[[ EXERCISE INPUTS, beginning ]]
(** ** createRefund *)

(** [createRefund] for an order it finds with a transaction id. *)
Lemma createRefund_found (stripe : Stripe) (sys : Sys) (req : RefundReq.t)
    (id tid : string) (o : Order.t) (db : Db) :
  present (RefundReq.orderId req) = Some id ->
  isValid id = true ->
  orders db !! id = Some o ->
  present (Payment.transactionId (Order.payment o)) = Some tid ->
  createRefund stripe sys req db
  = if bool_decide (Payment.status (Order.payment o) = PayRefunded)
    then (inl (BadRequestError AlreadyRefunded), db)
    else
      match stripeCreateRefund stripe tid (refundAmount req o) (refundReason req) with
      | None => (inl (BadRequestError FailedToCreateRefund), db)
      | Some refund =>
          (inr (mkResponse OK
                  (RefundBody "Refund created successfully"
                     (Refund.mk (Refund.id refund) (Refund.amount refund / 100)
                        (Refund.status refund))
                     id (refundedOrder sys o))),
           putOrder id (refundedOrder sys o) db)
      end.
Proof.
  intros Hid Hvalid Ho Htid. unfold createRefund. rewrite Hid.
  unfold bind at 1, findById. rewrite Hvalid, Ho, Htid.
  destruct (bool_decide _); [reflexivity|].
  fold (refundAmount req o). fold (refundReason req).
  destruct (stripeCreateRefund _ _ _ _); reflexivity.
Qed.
[[ EXERCISE INPUTS, end ]]
▶ [WHAT YOU HAVE TO DO]: How many lines of the data include the word "payment"? Reply with the number and nothing else.

▶ [TASK RESULT]: 2